1 |
2011/12/5 Chí-Thanh Christopher Nguyễn <chithanh@g.o>: |
2 |
> Alec Warner schrieb: |
3 |
>>> Seriously, what do we gain from crawlers accessing sources.gentoo.org? I cant |
4 |
>>> really remember seeing it once in a google query result... |
5 |
>> |
6 |
>> We want the site searchable. |
7 |
> |
8 |
>>>> The majority of the expensive requests are related to package.mask and |
9 |
>>>> use.local.desc queries by crawlers. Like crawling the entire 13000 rev |
10 |
>>>> history for package.mask (or similar.) |
11 |
> |
12 |
> Would it be feasible to use mod_rewrite to direct the most expensive |
13 |
> requests to a static copy, which is re-generated every |
14 |
> ${REASONABLE_TIMEFRAME}? |
15 |
|
16 |
For now user-agents that look like a bot get sent to |
17 |
sources2.gentoo.org (via HTTP-302, not a perm redirect) and humans are |
18 |
good on sources.gentoo.org.
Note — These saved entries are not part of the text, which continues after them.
(* ===== verification/Concurrency.v ===== *)
(** * The service's atomics under many threads

    The server runs multithreaded (src/main.cpp, [multithreaded().run()]): a request is
    handled on the thread of its connection, and the threads share the atomics of
    include/metrics.h and include/service_state.h.  Here every access to one of them is a
    step of its own, and the steps of the threads interleave in any way.  The atomics of a
    thread are used with [memory_order_relaxed]; a step acts on the latest value, as
    read-modify-write operations on one atomic do. *)

From S2P Require Import Prelude Doubles JsonRead JsonWrite Utility QueryString Http Service.
From S2P Require Import Backends OrderRoutes Wp Middleware AppMiddlewares.
Open Scope Z_scope.

(** ** LifecycleMiddleware, an atomic access at a time *)

(** Where a thread is in [before_handle] and [after_handle]; [Inside] is between them, with
    [ctx.counted_inflight].  A request without a route goes through [after_handle] only, with
    the context that the request before it left on the connection (handle_url and
    complete_request of http_connection.h): [Leftover], and [Undercounted] when that took a
    request off the counter a second time. *)
Inductive pc : Type :=
| Arrive
| NoteShutdown
| Count
| Compare (current_inflight : Z)
| Undo
| NoteOverload
| Inside (counted : bool)
| Rejected (message after : string)
| Gone
| Leftover (counted : bool)
| Undercounted.
#[export] Instance pc_eq_dec : EqDecision pc.
Proof. solve_decision. Defined.

Section Concurrency.
Context `{sq : !Sqlite, rd : !Redis, ev : !Environment}.
Implicit Types w : world.

Definition lifecycle_step (req : request) (p : pc) : M world pc :=
  match p with
  | Arrive =>
      if is_probe_path (req_url req) then mret (Inside false)
      else down ← gets shutting_down; mret (if down : bool then NoteShutdown else Count)
  | NoteShutdown =>
      _ ← fetch_add shutdown_rejections 1; mret (Rejected "Server is shutting down" "5")
  | Count => old ← fetch_add in_flight_requests 1; mret (Compare (old + 1))
  | Compare current_inflight =>
      limit ← gets max_inflight_requests;
      mret (if limit <? current_inflight then Undo else Inside true)
  | Undo => _ ← fetch_sub in_flight_requests 1; mret NoteOverload
  | NoteOverload =>
      _ ← fetch_add overload_rejections 1; mret (Rejected "Server overloaded" "1")
  | Inside counted =>
      if counted : bool then _ ← fetch_sub in_flight_requests 1; mret Gone else mret Gone
  | Leftover counted =>
      if counted : bool then _ ← fetch_sub in_flight_requests 1; mret Undercounted else mret p
  | Rejected _ _ | Gone | Undercounted => mret p
  end.
(** C6: on a fresh start the first trial is the default vector, given by
    the caller and not sampled.  When the trials of the default vector and
    of every proposal return, ten randomly sampled trials follow it and the
    remaining 189 trials are proposed by the acquisition function. *)
Theorem C6_fresh_start_seeds_default o checkpoint s :
  from_beginning o ≠ 0 →
  let c := main_context FixedParameters o in
  let r := main_ o checkpoint s in
  (∃ rest, evaluated r.2
           = (evaluated s ++
              (Given, SearchableHyperparameters.default_parameters) :: rest
             )%list) ∧
  (trial_returns collab cuda c SearchableHyperparameters.default_parameters →
   (∀ g, trial_returns collab cuda c (rvs g).1) →
   (∀ X Y g, trial_returns collab cuda c (acquire X Y g).1) →
   ∃ res X,
     r.1 = Ok res ∧
     x_iters res = SearchableHyperparameters.default_parameters :: X ∧
     length X = 199%nat ∧
     (evaluated r.2).*1
       = ((evaluated s).*1 ++
          Given :: repeat Sampled 10 ++ repeat Acquired 189)%list).
Proof.
  intros Hfresh. cbn zeta. rewrite main_fresh by done.
  unfold gp_minimize. cbn [default]. split.
  - set (s1 := Run _ (evaluated s)).
    change (evaluated s) with (evaluated s1).
    apply base_minimize_fresh_first; done.
  - intros Hdefault Hrvs Hacq.
    set (c := main_context FixedParameters o) in *.
    destruct (base_minimize_fresh_total rvs acquire dims
                (fitness collab cuda)
                (λ w, fitness_params w = Some c) (trial_returns collab cuda c)
                (trial_returns_good c) Hacq 200 10
                SearchableHyperparameters.default_parameters (seed 46)
                (Run (Process (Some c) (log (world s))) (evaluated s)))
      as (res' & s' & Hrun & _ & Hev & (X & HX & HlX) & _); try done.
    exists res', X. rewrite Hrun. done.
Qed.

End MainFacts.

(** ** The search in the sample setting *)

Lemma sample_proposal_returns f n :
  trial_returns Sample.collab false
    (main_context Sample.FixedParameters (Sample.cli f "keep_all"))
    (Sample.proposal n).
Proof.
  assert (Hn : n mod 3 = 0 ∨ n mod 3 = 1 ∨ n mod 3 = 2)
    by (pose proof (Z.mod_pos_bound n 3); lia).
  unfold Sample.proposal.
  destruct Hn as [-> | [-> | ->]]; (split; [by vm_compute|]);
    intros lg; eexists; vm_compute; reflexivity.
Qed.

Lemma sample_default_returns f :
  trial_returns Sample.collab false
    (main_context Sample.FixedParameters (Sample.cli f "keep_all"))
    SearchableHyperparameters.default_parameters.
Proof.
  split; [by vm_compute|]. intros lg. eexists. vm_compute. reflexivity.
Qed.

Lemma sample_checkpoint_well_formed : well_formed Sample.checkpoint.
Proof. split; [done|]. split; [reflexivity | by vm_compute]. Qed.

Lemma C4_resume_skips_warm_up_witness :
  let r := Sample.run_main (Sample.cli 0 "keep_all") (Ok Sample.checkpoint) in
  (∃ new, Skopt.evaluated r.2 = ([] ++ new)%list ∧
          Forall (λ e, e.1 = Skopt.Acquired) new) ∧
  (∃ rest, Skopt.evaluated r.2
           = ([] ++ (Skopt.Acquired, Sample.proposal 1) :: rest)%list).
Proof.
  intros r.
  destruct (C4_resume_skips_warm_up Sample.collab false (λ z, z) Sample.rvs
              Sample.acquire Sample.FixedParameters
              (Sample.cli 0 "keep_all") Sample.checkpoint Sample.start
              eq_refl) as [Hall Hfirst].
  split; [exact Hall|].
  exact (Hfirst sample_checkpoint_well_formed).
Defined.

(** C5, counterexample: resuming from a checkpoint with one observation
    runs 200 new trials, not 199. *)
Lemma C5_counterexample :
  let r := Sample.run_main (Sample.cli 0 "keep_all") (Ok Sample.checkpoint) in
  length (Skopt.x_iters Sample.checkpoint) = 1%nat ∧
  length (Skopt.evaluated r.2) = 200%nat ∧
  length (Skopt.evaluated r.2)
    ≠ (200 - length (Skopt.x_iters Sample.checkpoint))%nat.
Proof.
  cbn zeta. split; [reflexivity|].
  assert (H : length (Skopt.evaluated
                (Sample.run_main (Sample.cli 0 "keep_all")
                   (Ok Sample.checkpoint)).2) = 200%nat)
    by (vm_compute; reflexivity).
  split; [exact H|]. rewrite H. cbn. lia.
Qed.
(** The main program: the manager watcher is set up, the running
    sessions are registered, and the main loop hands over the signals that
    arrive *)
Definition main (uid : Z) (codes : StatusCodes) (s : Service)
    (mgr : SessionManager.t) (available : list (string * Status))
    (signals : list Op) : t :=
  run uid codes (startup available ++ signals) (init s mgr).

End SessionManagerWatcher.

(** ** watch-session-log.py *)

Module WatchSessionLog.

Definition newline : ascii := "010"%char.

(** [msg.split('\n')]: never empty, the empty string gives one empty
    piece *)
Fixpoint split_lines (msg : string) : list string :=
  match msg with
  | EmptyString => [EmptyString]
  | String c rest =>
      if Ascii.eqb c newline then EmptyString :: split_lines rest
      else match split_lines rest with
           | [] => [String c EmptyString]
           | l :: ls => String c l :: ls
           end
  end.

(** [' ' * 33] *)
Definition indent : string := string_of_list_ascii (repeat " "%char 33).

(** The process as the handlers see it: what was printed so far, one
    entry per [print] call, and whether [mainloop.quit()] was called *)
Record Console : Type := {
  stdout : list string;
  quit_called : bool
}.

Definition print (line : string) (c : Console) : Console :=
  {| stdout := stdout c ++ [line]; quit_called := quit_called c |}.

Definition mainloop_quit (c : Console) : Console :=
  {| stdout := stdout c; quit_called := true |}.

(** [LogHandler(group, catg, msg)]; [now] is [str(datetime.datetime.now())] *)
Definition LogHandler (now : string) (group catg : Z) (msg : string)
    (c : Console) : Console :=
  let loglines :=
    filter (fun l => (0 < String.length l)%nat) (split_lines msg) in
  match loglines with
  | [] => c
  | first :: rest =>
      let c := print (now +:+ " [LOG] " +:+ first) c in
      foldl (fun c line => print (indent +:+ line) c) c rest
  end.

(** [StatusHandler(major, minor, msg)]; [None] when a conversion raises *)
Definition StatusHandler (codes : StatusCodes) (now : string)
    (major minor : Z) (msg : string) (c : Console) : option Console :=
  match StatusMajor_of_value codes major with
  | None => None
  | Some maj =>
      match StatusMinor_of_value codes minor with
      | None => None
      | Some min =>
          let c :=
            print (now +:+ " [STATUS] (" +:+ str_StatusMajor maj +:+ ", "
                   +:+ str_StatusMinor min +:+ ") " +:+ msg) c in
          let c :=
            if bool_decide (SESSION = maj) && bool_decide (PROC_STOPPED = min)
            then mainloop_quit c else c in
          let c :=
            if bool_decide (CONNECTION = maj) && bool_decide (CONN_AUTH_FAILED = min)
            then mainloop_quit c else c in
          let c :=
            if bool_decide (CONNECTION = maj) && bool_decide (CONN_FAILED = min)
            then mainloop_quit c else c in
          let c :=
            if bool_decide (CONNECTION = maj) && bool_decide (CONN_DISCONNECTED = min)
            then mainloop_quit c else c in
          Some c
      end
  end.

(** *** The main program *)

(** The parsed command line: each option takes one argument
    ([nargs=1]), [None] when the option is absent.  [--config] and
    [--path] sit in a mutually exclusive group, so the parser never hands
    over both. *)
Record Options : Type := {
  log_level : option string;
  config : option string;
  path : option string
}.

(** The calls the program makes on the session manager, the session
    object and the main loop.  A callback argument is recorded as
    [true] for a handler and [false] for [None]. *)
Inductive Action : Type :=
| LookupConfigName (name : string)
| Retrieve (session_path : string)
| LogCallback (handler : bool)
| StatusChangeCallback (handler : bool)
| SetProperty (name value : string)
| MainloopRun.

(** What reaches the process while it sits in [mainloop.run()] *)
Inductive Incoming : Type :=
| LogSignal (now : string) (group catg : Z) (msg : string)
| StatusSignal (now : string) (major minor : Z) (msg : string)
| KeyboardInterrupt.

(** How far the process got.  [UsageError message] is
    [optparser.error(message)]: the argument parser prints its usage and
    the message to standard error and exits with status 2. *)
Inductive Outcome : Type :=
| UsageError (message : string)
| Exit (status : Z)
| InMainloop.

Definition exit_status (o : Outcome) : option Z :=
  match o with
  | UsageError _ => Some 2
  | Exit status => Some status
  | InMainloop => None
  end.

Record Process : Type := {
  actions : list Action;
  console : Console;
  outcome : Outcome
}.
Assuming the crawlers and indexing systems |
19 |
follow the spec; hopefully all our search resutls do not get rewritten |
20 |
to sources2.gentoo.org (that would surprise me greatly...wait no it |
21 |
wouldn't ;p) |
22 |
|
23 |
Robin added a caching layer for some segments of the application; I am |
24 |
looking at cprofile dumps and discussing pain points with upstream. |
25 |
|
26 |
-A |
27 |
|
28 |
> |
29 |
> |
30 |
> Best regards, |
31 |
> Chí-Thanh Christopher Nguyễn |
32 |
> |